Of all the Scottish distilleries that people in the whisky industry are meant to like the one that I’ve paid least attention to in recent times is Springbank. I loved the ‘Rundlets & Kilderkins‘ bottling that appeared last year and used to ensure that I always had a bottle of Longrow 100 proof in the cupboard, but other than that I’ve not really tried anything from them in recent times. Being a reflective sort (self-examining rather than polished) I’m assuming this is because most of the contact I’ve had with the brand in the last couple of years is hearing about how expensive their older bottlings are, and seeing the Longrow 18 fly off the shelves for a scary amount of money, even though I thought it quite average.
So, when I was offered the choice of various ‘Grand Tastings’, the top end tasting sessions that happen the night before the big day of the Victoria Whisky Festival, I pounced on the Sprinbank one. We had no indication of what might be on the mat, but behind the times as I am any recent bottlings would be great. However, that wasn’t entirely what happened.
The evening was hosted by Ranald Watson, Springbank Sales Manager and former tasting room manager, who had come over from Scotland with an interesting bag of goodies – only one glass on the mat was filled with a whisky that had, at that moment, been released.

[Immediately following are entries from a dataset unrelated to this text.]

(* ===== verification/Policy.v ===== *)
(** * Policies

    Models src/src/policy.rs: the policy file, the per-column actions, the
    checks of a policy, and the pipeline built from one.  A pipeline is the
    list of detectors and rules given to Gaze's builder, in order; loading a
    detector and building the pipeline are Gaze's and are a class.  The
    theorem: a remote log profile that passes its checks never gets a
    pipeline that preserves a detected span. *)

From S2P Require Import Prelude Utf8 Str Errors LensValue Profile.

(** ** Gaze's types *)
Inductive Action := Tokenize | Redact | FormatPreserve | Generalize | Preserve.
Inductive PiiClass := Email | Name | Location | Organization | Custom (name : string).
#[global] Instance Action_eq_dec : EqDecision Action.
Proof. solve_decision. Defined.

(** what the loaders are asked for; a [Ner] has Gaze's default threshold *)
Inductive Detector :=
| Emails
| Ner (model_dir : string) (locale : option string)
| Pattern (pattern : string) (class : PiiClass) (label : string)
| PlainPattern (pattern : string) (class : PiiClass).
Inductive BuilderStep :=
| AddDetector (d : Detector)
| AddColumnRule (column : string) (action : Action)
| AddClassRule (class : PiiClass) (action : Action)
| AddDefaultRule (action : Action).

Class GazeBuilder := {
  Pipeline : Type;
  (** [PiiClass::custom] *)
  pii_custom : string → PiiClass;
  (** loading a detector, or the error's text *)
  load_detector : Detector → result string unit;
  (** [build] of what was added *)
  build_steps : list BuilderStep → result string Pipeline;
}.

(** ** The policy file

    [policy] and [policy.database] are flattened into [default_action],
    [column_rules] and [logs].  [connection] is only parsed, nothing in the
    repository's policies reads it. *)
Record ColumnRule := mkColumnRule { cr_column : string; cr_class : string; cr_action : option string }.
Record LogsPolicy := mkLogsPolicy {
  logs_path : option string; strip_patterns : list string; logs_action : option string }.
Record SessionConfig := mkSessionConfig { scope : string; ttl_secs : option N }.
Record NerSection := mkNerSection { model_dir : option string; locale : option string }.
Record PolicyFile := mkPolicyFile {
  pf_session : SessionConfig; pf_ner : NerSection; default_action : option string;
  column_rules : list ColumnRule; logs : option LogsPolicy }.

Definition default_session_scope : string := "conversation".

(** [PipelineError] carries the text of a Gaze error, [NerLoad] included *)
Inductive PolicyError :=
| InvalidAction (column action : string)
| UnknownPiiClass (column class : string)
| UnsupportedSessionScope (scope : string)
| PipelineError (detail : string)
| Recognizer (detail : string)
| ProductionNerRequired (profile : string).

Definition policy_error_display (e : PolicyError) : string :=
  match e with
  | InvalidAction column action => concat_str ["invalid action `"; action; "` for column `"; column; "`"]
  | UnknownPiiClass column class => concat_str ["unknown pii class `"; class; "` for column `"; column; "`"]
  | UnsupportedSessionScope scope =>
    concat_str [quoted "policy.session.scope = '"; scope;
      quoted "' is not supported in v0.1; only 'conversation' is accepted. See SPEC.md §session-lifecycle."]
  | PipelineError detail => concat_str ["pipeline build failed: "; detail]
  | Recognizer detail => concat_str ["recognizer build failed: "; detail]
  | ProductionNerRequired profile =>
    concat_str ["profile `"; profile; "` is marked `production = true` but its policy has no `[ner].model_dir`; production profiles require a configured NER model so person names cannot leak unredacted. Configure `[ner].model_dir` in the profile's policy file, or remove `production = true`."]
  end%string.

Springbank was founded in 1828 by John Mitchell, whose descendants still own the distillery today, on the site of his father’s unlicensed still in Campbeltown, the small town atowards the bottom of the Kintyre peninsula that was once the powerhouse of Scotch whisky distilling. While it once played host to 30 distilleries in its heyday, a combination of factors from the state of the whisky market to the low quality of much of the malt produced has pared back that number to just three in 2013, Glen Scotia (owned by Loch Lomond), Glengyle (a young distillery set up by Springbank) and the Springbank distillery itself.

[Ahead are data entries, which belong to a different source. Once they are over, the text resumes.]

Definition register_column_action_policy (s : Session) (profile_name : string) (policy : ColumnActionPolicy)
  : result LensError Session :=
  match column_action_mode s with
  | SingleActions name _ =>
    if String.eqb name profile_name then Ok (with_column_action_mode s (SingleActions name policy))
    else Err (Internal "cannot register different profile column policy on single-profile session")
  | MultiActions policies =>
    Ok (with_column_action_mode s (MultiActions (<[profile_name := policy]> policies)))
  end.

Definition unknown_profile (profile : string) (pipelines : gmap string Pl) : LensError :=
  ProfileUnknown profile (sorted_names (elements (dom pipelines))).

Definition ensure_profile_registered (s : Session) (profile_name : string) : result LensError unit :=
  match pipeline_mode s with
  | SinglePipeline name _ =>
    if String.eqb name profile_name then Ok tt
    else Err (ProfileMismatch profile_name "profile metadata" name "different")
  | MultiPipeline pipelines =>
    if decide (is_Some (pipelines !! profile_name)) then Ok tt else Err (unknown_profile profile_name pipelines)
  end.
Definition register_profile_production (s : Session) (profile_name : string) (production : bool)
  : result LensError Session :=
  _ ← ensure_profile_registered s profile_name;
  Ok (with_production_profiles s
        (if production then {[profile_name]} ∪ production_profiles s
         else production_profiles s ∖ {[profile_name]})).
Definition profile_is_production (s : Session) (profile_name : string) : bool :=
  bool_decide (profile_name ∈ production_profiles s).

(** the profile of a call, and its arguments: a single-profile session adds
    its name when there is none *)
Definition extract_profile (s : Session) (tool_name : string) (args : json) : result LensError (string * json) :=
  match args with
  | JObject object =>
    match pipeline_mode s with
    | SinglePipeline name _ =>
      match map_get "profile" object ≫= as_str with
      | Some profile =>
        if String.eqb profile name then Ok (name, args)
        else Err (ProfileMismatch profile tool_name name "different")
      | None => Ok (name, JObject (map_insert "profile" (JString name) object))
      end
    | MultiPipeline pipelines =>
      match map_get "profile" object ≫= as_str with
      | None => Err (Errors.Profile "profile required")
      | Some profile =>
        if String.eqb profile "" then Err (Errors.Profile "profile required")
        else if decide (is_Some (pipelines !! profile)) then Ok (profile, args)
        else Err (unknown_profile profile pipelines)
      end
    end
  | _ => Err (Errors.Profile "args must be a JSON object")
  end.

Definition pipeline_for (s : Session) (profile : string) : result LensError Pl :=
  match pipeline_mode s with
  | SinglePipeline name pipeline =>
    if String.eqb name profile then Ok pipeline else Err (ProfileMismatch profile "unknown" name "different")
  | MultiPipeline pipelines => ok_or (pipelines !! profile) (unknown_profile profile pipelines)
  end.

Definition column_actions_for (s : Session) (profile : string) : result LensError ColumnActionPolicy :=
  match column_action_mode s with
  | SingleActions name policy =>
    if String.eqb name profile then Ok policy else Err (ProfileMismatch profile "unknown" name "different")
  | MultiActions policies => Ok (default ∅ (policies !! profile))
  end.

(** a key of the profile, if not of this class, is of the other one *)
Definition lookup_source (s : Session) (class : SourceClass) (profile_name tool_name : string)
  : result LensError LazySource :=
  match sources s !! (class, profile_name) with
  | Some source => Ok source
  | None =>
    match sources s !! (other_class class, profile_name) with
    | Some _ => Err (ProfileMismatch profile_name tool_name (class_str class) (class_str (other_class class)))
    | None => Err (ProfileUnknown profile_name (sorted_names (snd <$> elements (dom (sources s)))))
    end
  end.

(** [invoke_source]: [run] is what a builder answers, [dispatch] what a source
    answers for the call *)
Definition invoke_source (run : B → result LensError Src)
    (dispatch : Src → string → json → result LensError SourceOutput)
    (s : Session) (tool_name : string) (args : json) (profile_name : string)
  : result LensError SourceOutput * Session :=
  match legacy_sources s !! tool_name with
  | Some source => (dispatch source tool_name args, s)
  | None =>
    match tool_kind tool_name with
    | None => (Err (SourceError tool_name "unknown source" None None), s)
    | Some class =>
      match lookup_source s class profile_name tool_name with
      | Err e => (Err e, s)
      | Ok source =>
        let '(r, source) := lazy_get run source in
        let s := with_sources s (<[(class, profile_name) := source]> (sources s)) in
        (source ← r; dispatch source tool_name args, s)
      end
    end
  end.

Definition operation_timeout (phase operation : string) (timeout : N) : LensError :=
  OperationTimeout phase operation (timeout / NANOS) None.

(** the deadline of the source: met, or missed before or after a source that
    was to be built was *)
Inductive Deadline := Met | MissedBuilding | MissedDispatching.
Definition timed_source (deadline : Deadline) (tool_name : string) (s : Session)
    (invoked : result LensError SourceOutput * Session) : result LensError SourceOutput * Session :=
  let timeout := Err (operation_timeout "source dispatch" tool_name (caps_timeout (caps s))) in
  match deadline with
  | Met => invoked
  | MissedBuilding => (timeout, s)
  | MissedDispatching => (timeout, invoked.2)
  end.

(** [invoke_core_tool]: the redaction's timeout fires or not; the profile's
    pipeline gives the Gaze the redaction uses *)
Definition invoke_core_tool `{JsonText} (gaze : Pl → GazeSession) (run : B → result LensError Src)
    (dispatch : Src → string → json → result LensError SourceOutput) (deadline : Deadline) (redaction_timeout : bool)
    (s : Session) (tool_name call_id : string) (args : json) : result LensError CleanOutput * Session :=
  match extract_profile s tool_name args with
  | Err e => (Err e, s)
  | Ok (profile_name, args) =>
    match pipeline_for s profile_name, column_actions_for s profile_name with
    | Err e, _ => (Err e, s)
    | Ok _, Err e => (Err e, s)
    | Ok pipeline, Ok column_actions =>
      let '(raw_result, s) := timed_source deadline tool_name s
                                (invoke_source run dispatch s tool_name args profile_name) in
      match raw_result with
      | Err e => (Err e, s)
      | Ok raw_result =>
        if redaction_timeout then (Err (operation_timeout "redaction" tool_name (caps_timeout (caps s))), s)
        else
          match @redact_result (gaze pipeline) _ (caps s) column_actions raw_result with
          | Err e => (Err e, s)
          | Ok clean => (Ok clean, record_core_summary s call_id (summary clean))
          end
      end
    end
  end.
End Registries.
Arguments SourceBuilder : clear implicits.
Arguments PipelineMode : clear implicits.
Arguments LazySource : clear implicits.
Arguments Session : clear implicits.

Back when they started their first customer was a gentleman called John Walker, who sold their whisky at his Kilmarnock grocery in the days before his son created the blend that carries his name, but since then it’s been up and down. They came through the collapse of Campbeltown as a distilling area but stopped production between 1983 and 1988, as well as for short periods since. In 1998 the SWA , during their occasional rejigging of regulations, removed Campbeltown as a separate whisky region, rolling it in with the Highlands – there were only two distilleries left, with only a small output, so you can see their point. Hedley Wright, company owner and great-great-great-grandson of founder John Mitchell, noticed that there were three distilleries in the Lowlands, the now smallest remaining distilling region, and built Glengyle down the road from Springbank, on the site of the old Glengyle distillery that closed in 1925. The distillery came online on March 24th 2004, the SWA were contacted, and Campbeltown, now with the same number of distilleries as the Lowlands, was back on the region list.
They produce three styles of whisky at Springbank, each released under its own name – Springbank, lightly peated, “2.5 times’ distilled; Longrow, more heavily peated, double distilled; and Hazelburn, unpeated, triple distilled. The distillery malt all of the barley they use in their whisky on-site, the last distillery (as far as I know) to do so – others do a proportion (Balvenie, Kilchoman, etc) but noone else keeps it all in-house. The regular Springbank barley is peated to about 12-15ppm, dried over peat for about 6 hours, coming down to about 4-5ppm after distillation, and the Longrow malt is up at about 45-50ppm, dried for 48 hours. They try and use as much local peat as possible, but it’s a scarce resource and if they need more than they are allowed to cut in a year then they bring in extra from Tomintoul.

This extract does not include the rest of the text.